The state board also reports that the Commonwealth’s public schools enrollment fell by more than 45,000 students between the 2019-2020 and 2020-2021 school years, but remained relatively stable between 2020-2021 and 2021-2022. Since most state support for public education is allocated on a per-pupil basis, enrollment declines would likely impact local school division budgets absent the continuation of “no-loss” funding by the 2022 General Assembly for the 2023-2024 biennium.

Enrollment in publicly supported early childhood care and education programs has also been impacted by the pandemic. The Board of Education’s annual report acknowledges the challenges faced by families dependent on early childhood programs, and warns that drops in enrollment in early childhood programs will likely impact school readiness in future years.
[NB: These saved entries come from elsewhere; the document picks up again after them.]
Lemma mig_ok_free l h base s c : mig_ok l h base s -> active_balance (rqs s c) = 0 -> c ∉ stop_works s.
Proof. intros Hok Ha Hc. by destruct (mo_work _ _ _ _ Hok c Hc). Qed.

(** A CPU of the next slower domain is another CPU. *)
Lemma slower_other s c d :
  topology_ok s -> hmp_cpu_is_slowest c s = false -> 0 <= d < NR_CPUS ->
  cpumask_test_cpu d (hd_cpus (domains s (hmp_slower_domain c s))) = true -> c <> d.
Proof.
  intros Hok Hs Hd Ht ->. unfold hmp_cpu_is_slowest in Hs. apply Z.eqb_neq in Hs.
  destruct (next_in_split _ _ Hs) as (l1 & l2 & E & _). unfold hmp_slower_domain in Ht.
  set (y := next_in (hmp_cpu_domain s d) (hmp_domains s)) in *.
  assert (Hy : y ∈ hmp_domains s) by (rewrite E; set_solver).
  rewrite (tk_sync s Hok) in Ht by (done || lia). apply andb_true_iff in Ht as [_ Ht].
  pose proof (tk_cpu s Hok y d Hy Hd Ht) as Ey. pose proof (tk_nodup s Hok) as Hnd.
  rewrite E, Ey in Hnd. apply list.NoDup_app in Hnd as (_ & _ & [Hn _]%list.NoDup_cons). set_solver.
Qed.

Lemma offload_dest cpu se s :
  topology_ok s -> hmp_offload_down cpu se s < NR_CPUS -> hmp_offload_down cpu se s <> cpu.
Proof.
  unfold hmp_offload_down. intros Hok. destruct (hmp_cpu_is_slowest cpu s) eqn:Hs; [lia|].
  repeat (case_match; [lia|]). destruct (hmp_domain_min_load _ (Some _) s) as [m d] eqn:Hm.
  case_match eqn:Ez; [|lia]. apply Z.eqb_eq in Ez as ->. intros _ ->.
  apply min_load_found in Hm as [Hm _]. apply elem_of_min_load_cpus in Hm as (Hr & Ht & _).
  by apply (slower_other s cpu cpu).
Qed.

(** ** Each operation keeps the invariant and does not crash *)

(** [cpu]'s run queue is set up to push [p], with the reference taken. *)
Record armed (l : bool) base (cpu p : Z) s : Prop := {
  ar_ok : mig_ok l (Some p) base s;
  ar_idle : active_balance (rqs s cpu) = 0;
  ar_push : push_cpu (rqs s cpu) <> cpu;
  ar_task : migrate_task (rqs s cpu) = Some p;
}.

Lemma armed_resting l base cpu p s s' : resting s s' -> armed l base cpu p s -> armed l base cpu p s'.
Proof.
  intros S [Hok Ha Hp Hm].
  destruct (mig_view_inv _ _ (st_rq _ _ _ _ _ _ (resting_still _ _ S) cpu)) as (E1 & E2 & E3 & _).
  split; [by eapply mig_ok_resting|congruence..].
Qed.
The annual report points to steep declines in the performance of students on state Standards of Learning assessments in 2021 as evidence of the impact of the disruptions to instruction since the beginning of the pandemic in early 2020.

“Moving forward, Virginia must remain steadfast in our commitment to helping all students complete unfinished learning and attain grade-level proficiency, especially in reading and mathematics,” Vice President Jamelle S. Wilson said. “Our strategies must include tailored and equitable supports targeted to the individual needs of students to ensure their long term academic success.”

The board’s annual report notes that Virginia schools continue to be underfunded. The board cites a 2021 Joint Legislative Audit and Review Commission study that ranked the Commonwealth 40th in the nation for state per-pupil funding.

The annual report urges adoption by the General Assembly of the Standards of Quality prescribed by the Board of Education in October, which seek to ensure that every child is taught by an effective educator, highlighting the importance of teachers and building school and division leadership.

The board identifies the creation of the Enhanced At-Risk Add-on Fund as a critical priority. The fund would consolidate the current at-risk add-on and other state prevention, intervention and remediation programs into a single, expanded fund within the SOQ distributed to divisions based on concentrations of students in poverty. This fund addresses disparities in the state funding model for at-risk students and directs resources to serving those student populations that most benefit from additional, targeted support.

The Board of Education approved the 2021 Annual Report on the Condition and Needs of the Public Schools in Virginia at its November 18 business meeting in Richmond. The report was delivered this week — as required by the state constitution — to Governor Ralph Northam and the General Assembly.